┌──
Definition cat (f g : frag) : frag :=
  mkFrag
    (f_first f ++ match f_null f with Some o => with_marks o <$> f_first g | None => [] end)
    (f_last g ++ match f_null g with Some o => with_marks o <$> f_last f | None => [] end)
    (match f_null f, f_null g with Some o, Some o' => Some (add o o') | _, _ => None end)
    (f_moves f ++ f_moves g ++ (f_last f ≫= λ l, (λ t, (l.1, with_marks l.2 t)) <$> f_first g))
    (f_class f ++ f_class g).

(** Marks on the moves of a machine: all of them, or those into a final position. *)
Definition mark_if (P : positive → bool) (m : marks) (f : frag) : frag :=
  let on (t : move) := if P t.1 then with_marks m t else t in
  mkFrag (on <$> f_first f) (f_last f) (f_null f) ((λ pt, (pt.1, on pt.2)) <$> f_moves f) (f_class f).
Definition is_last (f : frag) (p : positive) : bool := bool_decide (p ∈ (f_last f).*1).

Definition mark_first (m : marks) (f : frag) : frag :=
  mkFrag (with_marks m <$> f_first f) (f_last f) (add m <$> f_null f) (f_moves f) (f_class f).
Definition mark_last (m : marks) (f : frag) : frag :=
  mkFrag (f_first f) (with_marks m <$> f_last f) (add m <$> f_null f) (f_moves f) (f_class f).

(** The construction; [pos] is the next position and [ord] the next number, for actions
    and for the names of priorities. *)
Fixpoint build (r : rx A) (pos : positive) (ord : nat) : frag * positive * nat :=
  match r with
  | Eps => (mkFrag [] [] (Some ([], [])) [] [], pos, ord)
  | Chr k => (mkFrag [(pos, ([], []))] [(pos, ([], []))] None [] [(pos, k)], Pos.succ pos, ord)
  | Cat r s =>
    let '(f, pos, ord) := build r pos ord in
    let '(g, pos, ord) := build s pos ord in
    (cat f g, pos, ord)
  | Alt r s =>
    let '(f, pos, ord) := build r pos ord in
    let '(g, pos, ord) := build s pos ord in
    (mkFrag (f_first f ++ f_first g) (f_last f ++ f_last g)
       (match f_null f, f_null g with
        | Some o, Some o' => Some (add o o')
        | Some o, None | None, Some o => Some o
        | None, None => None
        end) (f_moves f ++ f_moves g) (f_class f ++ f_class g), pos, ord)
  | Star r =>
    let '(f, pos, ord) := build r pos ord in
    (mkFrag (f_first f) (f_last f) (Some (default ([], []) (f_null f)))
       (f_moves f ++ (f_last f ≫= λ l, (λ t, (l.1, with_marks l.2 t)) <$> f_first f)) (f_class f), pos, ord)
  | Enter r a =>
    let '(f, pos, ord') := build r pos (S ord) in (mark_first (act ord a) f, pos, ord')
  | Leave r a =>
    let '(f, pos, ord) := build r pos ord in (mark_last (act ord a) f, pos, S ord)
  | Finish r a =>
    let '(f, pos, ord) := build r pos ord in (mark_if (is_last f) (act ord a) f, pos, S ord)
  | EntryGuard r s =>
    let '(f, pos, ord) := build r pos ord in
    let '(g, pos, ord) := build s pos ord in
    (cat (mark_if (λ _, true) (prio ord 0) f) (mark_first (prio ord 1) g), pos, S ord)
  | FinishGuard r s =>
    let '(f, pos, ord) := build r pos ord in
    let '(g, pos, ord) := build s pos ord in
    (cat (mark_if (λ _, true) (prio ord 0) f) (mark_if (is_last g) (prio ord 1) g), pos, S ord)
  end.

(** ** The machine *)

(** The moves from each position, the characters and the exits; a state is a set of
    positions, in order, of which [1] is the start. *)
Record table : Type := mkTable {
  tb_moves : Pmap (list move);
  tb_class : Pmap cls;
  tb_final : Pmap marks
}.

Definition start : list positive := [1%positive].

Definition gather {B} (l : list (positive * B)) : Pmap (list B) :=
  foldr (λ pb m, <[pb.1 := pb.2 :: default [] (m !! pb.1)]> m) ∅ l.

Definition compile (r : rx A) : table :=
  let '(f, _, _) := build r 2 0 in
  mkTable (gather (((λ t, (1%positive, t)) <$> f_first f) ++ f_moves f))
    (list_to_map (f_class f))
    (foldr add ([], []) <$> gather (match f_null f with Some o => [(1%positive, o)] | None => [] end ++ f_last f)).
└──
-- Prompt --
Everything in the material above should be output exactly.

-- The completed task --
Definition cat (f g : frag) : frag :=
  mkFrag
    (f_first f ++ match f_null f with Some o => with_marks o <$> f_first g | None => [] end)
    (f_last g ++ match f_null g with Some o => with_marks o <$> f_last f | None => [] end)
    (match f_null f, f_null g with Some o, Some o' => Some (add o o') | _, _ => None end)
    (f_moves f ++ f_moves g ++ (f_last f ≫= λ l, (λ t, (l.1, with_marks l.2 t)) <$> f_first g))
    (f_class f ++ f_class g).

(** Marks on the moves of a machine: all of them, or those into a final position. *)
Definition mark_if (P : positive → bool) (m : marks) (f : frag) : frag :=
  let on (t : move) := if P t.1 then with_marks m t else t in
  mkFrag (on <$> f_first f) (f_last f) (f_null f) ((λ pt, (pt.1, on pt.2)) <$> f_moves f) (f_class f).
Definition is_last (f : frag) (p : positive) : bool := bool_decide (p ∈ (f_last f).*1).

Definition mark_first (m : marks) (f : frag) : frag :=
  mkFrag (with_marks m <$> f_first f) (f_last f) (add m <$> f_null f) (f_moves f) (f_class f).
Definition mark_last (m : marks) (f : frag) : frag :=
  mkFrag (f_first f) (with_marks m <$> f_last f) (add m <$> f_null f) (f_moves f) (f_class f).

(** The construction; [pos] is the next position and [ord] the next number, for actions
    and for the names of priorities. *)
Fixpoint build (r : rx A) (pos : positive) (ord : nat) : frag * positive * nat :=
  match r with
  | Eps => (mkFrag [] [] (Some ([], [])) [] [], pos, ord)
  | Chr k => (mkFrag [(pos, ([], []))] [(pos, ([], []))] None [] [(pos, k)], Pos.succ pos, ord)
  | Cat r s =>
    let '(f, pos, ord) := build r pos ord in
    let '(g, pos, ord) := build s pos ord in
    (cat f g, pos, ord)
  | Alt r s =>
    let '(f, pos, ord) := build r pos ord in
    let '(g, pos, ord) := build s pos ord in
    (mkFrag (f_first f ++ f_first g) (f_last f ++ f_last g)
       (match f_null f, f_null g with
        | Some o, Some o' => Some (add o o')
        | Some o, None | None, Some o => Some o
        | None, None => None
        end) (f_moves f ++ f_moves g) (f_class f ++ f_class g), pos, ord)
  | Star r =>
    let '(f, pos, ord) := build r pos ord in
    (mkFrag (f_first f) (f_last f) (Some (default ([], []) (f_null f)))
       (f_moves f ++ (f_last f ≫= λ l, (λ t, (l.1, with_marks l.2 t)) <$> f_first f)) (f_class f), pos, ord)
  | Enter r a =>
    let '(f, pos, ord') := build r pos (S ord) in (mark_first (act ord a) f, pos, ord')
  | Leave r a =>
    let '(f, pos, ord) := build r pos ord in (mark_last (act ord a) f, pos, S ord)
  | Finish r a =>
    let '(f, pos, ord) := build r pos ord in (mark_if (is_last f) (act ord a) f, pos, S ord)
  | EntryGuard r s =>
    let '(f, pos, ord) := build r pos ord in
    let '(g, pos, ord) := build s pos ord in
    (cat (mark_if (λ _, true) (prio ord 0) f) (mark_first (prio ord 1) g), pos, S ord)
  | FinishGuard r s =>
    let '(f, pos, ord) := build r pos ord in
    let '(g, pos, ord) := build s pos ord in
    (cat (mark_if (λ _, true) (prio ord 0) f) (mark_if (is_last g) (prio ord 1) g), pos, S ord)
  end.

(** ** The machine *)

(** The moves from each position, the characters and the exits; a state is a set of
    positions, in order, of which [1] is the start. *)
Record table : Type := mkTable {
  tb_moves : Pmap (list move);
  tb_class : Pmap cls;
  tb_final : Pmap marks
}.

Definition start : list positive := [1%positive].

Definition gather {B} (l : list (positive * B)) : Pmap (list B) :=
  foldr (λ pb m, <[pb.1 := pb.2 :: default [] (m !! pb.1)]> m) ∅ l.

Definition compile (r : rx A) : table :=
  let '(f, _, _) := build r 2 0 in
  mkTable (gather (((λ t, (1%positive, t)) <$> f_first f) ++ f_moves f))
    (list_to_map (f_class f))
    (foldr add ([], []) <$> gather (match f_null f with Some o => [(1%positive, o)] | None => [] end ++ f_last f)).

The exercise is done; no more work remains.